Is it possible that North Korea used stolen NSA hacking tools to infect medical devices at U.S. hospitals?  Forbes says, yes it is.

When the WannaCry ransomware spread out of control last week infecting 48 hospital trusts in the UK and unnamed medical facilities in the U.S. for the most part U.S. businesses were not affected.  Except for some.

For those people who work in offices, the effects of ransomware are annoying and if there are not sufficient backups, it can lead to losing data and losing customers.  And lawsuits.

But when it comes to hospitals, in addition to all of the above, it can lead to people dying.

Forbes was given an image of a Bayer Medrad power injector (shown below) that manages the injection of MRI contrast die into patients.

Many of these medical devices in hospitals are connected to Windows PCs and those PCs are often connected to email and the Internet.  When they are – and even if they are not – they can get infected with malware.  Think Iran and Stuxnet.  Those centrifuge controllers were not connected to anything and we still infected them.

Bayer acknowledged that at least two devices were infected here in the U.S., but they were able to restore them in 24 hours.

Microsoft released a patch for the bug that allows the ransomware to work in March.  Bayer said that it plans to release that same patch to its customers “soon”,  That means that hackers – say, perhaps, the North Koreans – have at least three months, maybe more after the patch is released to reverse engineer the patch and use that knowledge to infect medical devices.  From what I have heard. three months from vendor patch release to medical device patch release is super speedy.  And don’t forget that you have to add the time it takes the hospital to approve deploying that patch.

While this particular attack would, if effective, take the machine offline and not directly kill anyone, that is only THIS particular malware.

We have already seen demonstrations of hacking changing the settings inside drug infusion pumps.  If that bit of maliciousness propagated in the wild, it could change the dosage of drugs being dispensed to patients without any obvious indication externally (set it to 10 and it dispenses 50 for example) and then people would die.

In the case of that brand of infusion pumps, after beating up the vendor and the FDA for a year, the FDA finally issued a warning.  Hackers don’t use that kind of time scale.  You have to be able to warn hospitals in hours and the FDA and medical device industry are no where near the capability to do that.

Lets say that instead of locking up Windows PCs, the WannaCry worm instead infected infusion pumps.  Granted the same bug would not work in infusion pumps, but lets say there was a different one.   Think about how fast that worm spread around England, Scotland and a hundred plus other countries.  Could the national medical device regulators in all of those countries respond to that kind of event before people died.  Sadly, I don’t think so.
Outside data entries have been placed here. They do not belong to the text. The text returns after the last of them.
(* ===== verification/TcpInput.v ===== *)
(** Inbound segments: what each stage of [tcp_input] does to the connection it
    is for, and that every stage keeps the invariant. *)
From S2P Require Import Prelude Tcpcore TcpSeg TcpConn.

(** ** Sequence comparison within the window *)

Lemma seq_ge_outstanding c :
  outstanding c ≤ 2000 → tcp_seq_ge (cn_snd_una c) (cn_snd_nxt c) = (outstanding c =? 0).
Proof.
  intros Ho. pose proof (outstanding_range c) as Hr. unfold tcp_seq_ge, i32.
  assert (u32 (cn_snd_una c - cn_snd_nxt c) = u32 (- outstanding c)) as ->.
  { unfold outstanding, u32, wrap. rewrite <-Z.sub_0_l, Zminus_mod_idemp_r. f_equal. lia. }
  destruct (Z.eqb_spec (outstanding c) 0) as [->|]; [done|].
  assert (u32 (- outstanding c) = 2 ^ 32 - outstanding c) as -> by (unfold u32, wrap; zdm).
  rewrite (proj2 (Z.ltb_ge _ _)) by lia. apply Z.leb_gt. lia.
Qed.

(** An acknowledgement in the window advances by at most what is outstanding. *)
Lemma ack_in_window c ack :
  conn_base c → is_u32 ack → outstanding c ≤ 2000 →
  tcp_seq_gt ack (cn_snd_una c) && tcp_seq_le ack (cn_snd_nxt c) = true →
  ∃ x, 0 < x ≤ outstanding c ∧ u32 (cn_snd_nxt c - ack) = outstanding c - x ∧
    (x = outstanding c → ack = cn_snd_nxt c).
Proof.
  intros Hb Ha Ho [Hgt Hle]%andb_true_iff. destruct (co_seqs _ Hb) as (Hun & Hnx & _).
  pose proof (outstanding_range c) as Hr. unfold tcp_seq_gt, tcp_seq_le, i32 in *.
  set (x := u32 (ack - cn_snd_una c)) in *. assert (0 ≤ x < 2 ^ 32) by apply u32_range.
  assert (u32 (ack - cn_snd_nxt c) = u32 (x - outstanding c)) as E.
  { unfold x, outstanding, u32, wrap. rewrite <-Zminus_mod. f_equal. lia. }
  assert (u32 (cn_snd_nxt c - ack) = u32 (outstanding c - x)) as E'.
  { unfold x, outstanding, u32, wrap. rewrite <-Zminus_mod. f_equal. lia. }
  rewrite E in Hle. destruct (Z.ltb_spec x (2 ^ 31)); [|lia]. zbool.
  assert (x ≤ outstanding c) as Hx.
  { destruct (decide (x ≤ outstanding c)); [done|]. rewrite u32_small in Hle by lia.
    rewrite (proj2 (Z.ltb_lt _ _)) in Hle by lia. lia. }
  exists x. split; [lia|]. split; [rewrite E', u32_small by lia; lia|].
  intros Ex. rewrite Ex in E'. rewrite Z.sub_diag in E'. unfold u32, wrap, is_u32 in *. zdm.
Qed.

(** ** Stages on the connection *)

Definition established_active (c : tcp_conn_t) (s : tcp_segment) : tcp_conn_t :=
  c <| cn_snd_una := sg_ack s |> <| cn_snd_wnd := sg_window s |> <| cn_irs := sg_seq s |>
    <| cn_rcv_nxt := u32 (sg_seq s + 1) |> <| cn_state := TCP_STATE_ESTABLISHED |>
    <| cn_tx_pending := false |>.
Definition established_passive (c : tcp_conn_t) (s : tcp_segment) : tcp_conn_t :=
  c <| cn_snd_una := sg_ack s |> <| cn_state := TCP_STATE_ESTABLISHED |>
    <| cn_tx_pending := false |>.
Definition advanced (c : tcp_conn_t) (s : tcp_segment) : tcp_conn_t :=
  let c := c <| cn_snd_una := sg_ack s |> <| cn_snd_wnd := sg_window s |> in
  if cn_tx_pending c && tcp_seq_ge (cn_snd_una c) (cn_tx_end_seq c)
  then c <| cn_tx_pending := false |> else c.

Definition acked (c : tcp_conn_t) (s : tcp_segment) : tcp_conn_t :=
  if negb (flag_set s TCP_ACK) then c
  else if bool_decide (cn_state c = TCP_STATE_SYN_SENT) then
    if negb (sg_ack s =? u32 (cn_iss c + 1)) then c else established_active c s
  else if bool_decide (cn_state c = TCP_STATE_SYN_RCVD) then
    if negb (sg_ack s =? cn_snd_nxt c) then c else established_passive c s
  else if tcp_seq_gt (sg_ack s) (cn_snd_una c) && tcp_seq_le (sg_ack s) (cn_snd_nxt c)
  then advanced c s else c.

Definition append_rx (c : tcp_conn_t) (payload : list Z) : tcp_conn_t :=
  let n := Z.of_nat (length payload) in
  c <| cn_rx_buf := take (Z.to_nat (cn_rx_len c)) (cn_rx_buf c) ++ payload ++
                    drop (Z.to_nat (cn_rx_len c + n)) (cn_rx_buf c) |>
    <| cn_rx_len := cn_rx_len c + n |> <| cn_rcv_nxt := u32 (cn_rcv_nxt c + n) |>.
Definition stored (c : tcp_conn_t) (s : tcp_segment) (payload : list Z) : tcp_conn_t :=
  let n := Z.of_nat (length payload) in
  if nz n && ((sg_seq s =? cn_rcv_nxt c) && (cn_rx_len c + n <=? 4096)) then append_rx c payload
  else c.

Definition finned (c : tcp_conn_t) (s : tcp_segment) : tcp_conn_t :=
  if negb (flag_set s TCP_FIN) then c
  else
    let c := c <| cn_rcv_nxt := u32 (u32 (sg_seq s + sg_payload_len s) + 1) |> in
    match cn_state c with
    | TCP_STATE_ESTABLISHED => c <| cn_state := TCP_STATE_CLOSE_WAIT |>
    | TCP_STATE_FIN_WAIT_1 => c <| cn_state := TCP_STATE_CLOSING |>
    | _ => c <| cn_state := TCP_STATE_TIME_WAIT |>
             <| cn_time_wait_timer := TCP_TIME_WAIT_TICKS |>
    end.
According to the article, the medical device manufacturers rushed out an alert telling hospitals that they were working on a patch and would release it sometime in the future.
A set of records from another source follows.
(** ** Leaving the queue *)

(** A waiting connection leaves the queue, by [c'] or by its release. *)
Lemma drop_pending_spec k i c c' port :
  core_ok k → queue_ok k → aget (tc_conns k) i = Some c → waits port c = true →
  (∀ q, waits q c' = false) → conn_ok c' →
  ∃ k1, drop_pending k port = Some k1 ∧ tc_conns k1 = tc_conns k ∧
    tc_initialized k1 = tc_initialized k ∧ tc_scratch k1 = tc_scratch k ∧
    tc_ip_tx k1 = tc_ip_tx k ∧ tc_ip_ctx k1 = tc_ip_ctx k ∧ tc_iss_seed k1 = tc_iss_seed k ∧
    core_ok (with_conn k1 i c') ∧ queue_ok (with_conn k1 i c').
Proof.
  intros Hk [Q1 Q2 Q3] Hc Hw Hw' Hok. pose proof (waits_port _ _ Hw) as Hp.
  destruct (find_listener_spec k port (ck_listeners _ Hk)) as (r & E & Hr).
  destruct (Q3 i c port Hc Hw) as (j0 & l0 & Hj0 & Hu0 & Hp0).
  destruct r as [j|]; [|by destruct (Hr j0 l0 Hj0 Hu0)]. destruct Hr as (l & Hj & Hu & Hlp).
  pose proof Hc as Hc0. apply aget_Some in Hc0 as [_ Hc0].
  pose proof (countb_pos _ _ _ _ Hc0 Hw) as Hpos. pose proof (countb_bounds (waits port) (tc_conns k)) as Hb.
  rewrite (ck_conns _ Hk) in Hb. pose proof (Q1 j l Hj Hu) as Hcnt. rewrite Hlp in Hcnt.
  unfold drop_pending. rewrite E, obind_Some, Hj, obind_Some, (proj2 (Z.ltb_lt _ _)) by lia.
  rewrite u16_small by lia. pose proof (aget_lt _ _ _ Hj) as Hjl. rewrite aset_in, obind_Some by done.
  eexists. split; [done|]. split_and!; try reflexivity.
  - destruct (with_conn_ok k i c' c Hk Hc Hok) as [H1 H2 H3 H4].
    constructor; [done|done|simpl; by rewrite length_insert|done].
  - constructor; simpl.
    + intros j' l'. rewrite aget_insert by done. rewrite (countb_insert _ _ _ _ _ Hc0), Hw'.
      case_decide as Ej.
      * intros [= <-] _. simpl. rewrite Hlp, Hw. lia.
      * intros Hj' Hu'. rewrite (Q1 _ _ Hj' Hu').
        destruct (waits (li_local_port l') c) eqn:Hwl; [|lia].
        apply waits_port in Hwl. exfalso. apply Ej. eapply Q2; [done..|]. congruence.
    + intros j1 j2 l1 l2. rewrite !aget_insert by done.
      repeat case_decide; intros H1 H2 U1 U2 Hpp; subst; try done.
      * injection H1 as <-. simpl in *. by eapply (Q2 _ _ _ _ Hj H2).
      * injection H2 as <-. simpl in *. by eapply (Q2 _ _ _ _ H1 Hj).
      * by eapply Q2.
    + intros i' d q. rewrite aget_insert by (by eapply aget_lt). case_decide as Ei.
      { intros [= <-]. by rewrite Hw'. }
      intros Hd Hwd. destruct (Q3 _ _ _ Hd Hwd) as (j' & l' & Hj' & Hu' & Hp').
      destruct (decide (j = j')) as [<-|Hne].
      * exists j, (l <| li_pending := li_pending l - 1 |>). rewrite aget_insert, decide_True by done.
        split; [done|]. simpl. split; [done|]. congruence.
      * exists j', l'. rewrite aget_insert, decide_False by done. done.
Qed.

Lemma zero_conn_waits q : waits q zero_conn = false.
Proof. done. Qed.

(** Releasing a connection empties its slot and keeps the queues exact. *)
Lemma release_spec k i c :
  tcp_ok k → aget (tc_conns k) i = Some c → cn_used c = true →
  ∃ k', tcp_release k i = Some k' ∧ tcp_ok k' ∧
    tc_conns k' = <[Z.to_nat i := zero_conn]> (tc_conns k).
Proof.
  intros [Hk Hq Hi] Hc Hu. unfold tcp_release. rewrite Hc, obind_Some.
  destruct (cn_passive c && negb (cn_accepted c)) eqn:Ew.
  - destruct (drop_pending_spec k i c zero_conn (cn_local_port c) Hk Hq Hc) as
      (k1 & E & Ec & Ein & _ & _ & _ & _ & Hk1 & Hq1); [|done|apply zero_conn_ok|].
    { unfold waits. apply andb_true_iff in Ew as [-> ->]. by rewrite Hu, Z.eqb_refl. }
    rewrite E, obind_Some, (put_conn_in k1 i _ c) by (by rewrite Ec).
    eexists. split; [done|]. split; [constructor; [done|done|by rewrite <-Hi, <-Ein]|].
    simpl. by rewrite Ec.
  - rewrite obind_Some. destruct (slot_now_put k i c zero_conn Hk Hc zero_conn_ok) as [E Hs].
    rewrite E. eexists. split; [done|]. split; [|done].
    eapply tcp_ok_updated; [by constructor|exact Hc|exact Hs|].
    intros port. rewrite zero_conn_waits. unfold waits.
    by rewrite <-(andb_assoc (cn_used c)), Ew, andb_false_r.
Qed.

(** A new connection joins the queue of listener [j]. *)
Lemma join_queue k k' i c c' j l :
  core_ok k → queue_ok k → aget (tc_conns k) i = Some c → (∀ q, waits q c = false) →
  aget (tc_listeners k) j = Some l → li_used l = true →
  (∀ q, waits q c' = (li_local_port l =? q)) →
  tc_conns k' = <[Z.to_nat i := c']> (tc_conns k) →
  tc_listeners k' = <[Z.to_nat j := l <| li_pending := u16 (li_pending l + 1) |>]> (tc_listeners k) →
  queue_ok k'.
Proof.
  intros Hk [Q1 Q2 Q3] Hc Hw Hj Hu Hw' Ec El. pose proof Hc as Hc0. apply aget_Some in Hc0 as [_ Hc0].
  pose proof (aget_lt _ _ _ Hj) as Hjl. pose proof (aget_lt _ _ _ Hc) as Hcl.
  pose proof (countb_bounds (waits (li_local_port l)) (tc_conns k)) as Hb. rewrite (ck_conns _ Hk) in Hb.
  pose proof (Q1 j l Hj Hu) as Hcnt. rewrite u16_small in El by lia.
  constructor; rewrite ?Ec, ?El.
  - intros j' l'. rewrite aget_insert, (countb_insert _ _ _ _ _ Hc0), Hw, Hw' by done.
    case_decide as Ej.
    + intros [= <-] _. simpl. rewrite Z.eqb_refl. lia.
    + intros Hj' Hu'. rewrite (Q1 _ _ Hj' Hu').
      destruct (Z.eqb_spec (li_local_port l) (li_local_port l')); [|lia].
      exfalso. apply Ej. by eapply Q2.
  - intros j1 j2 l1 l2. rewrite !aget_insert by done.
    repeat case_decide; intros H1 H2 U1 U2 Hpp; subst; try done.
    + injection H1 as <-. simpl in *. by eapply (Q2 _ _ _ _ Hj H2).
    + injection H2 as <-. simpl in *. by eapply (Q2 _ _ _ _ H1 Hj).
    + by eapply Q2.
  - intros i' d q. rewrite aget_insert by done. case_decide as Ei.
    + intros [= <-]. rewrite Hw'. intros E. zbool. subst q.
      exists j. eexists. rewrite aget_insert, decide_True by done. done.
    + intros Hd Hwd. destruct (Q3 _ _ _ Hd Hwd) as (j' & l' & Hj' & Hu' & Hp').
      destruct (decide (j = j')) as [<-|Hne].
      * exists j. eexists. rewrite aget_insert, decide_True by done. split; [done|]. simpl.
        split; [done|]. congruence.
      * exists j', l'. rewrite aget_insert, decide_False by done. done.
Qed.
HITRUST, a private company that helps the medical industry deal with cyber security issues said that it had reports of both Bayer and Siemens being affected.  Siemens said it could not confirm or deny reports of their machines being infected.

The Department of Homeland Security’s Computer Emergency Response Team (CERT) said that many industrial control systems vendors are issuing alerts also.  They said that ICS devices were infected and did have impact.

While this particular attack didn’t have deadly consequences, unless the medical device and industrial control industries up their cyber security game, it is just a matter of time before something bad happens.

Information for this post came from Forbes.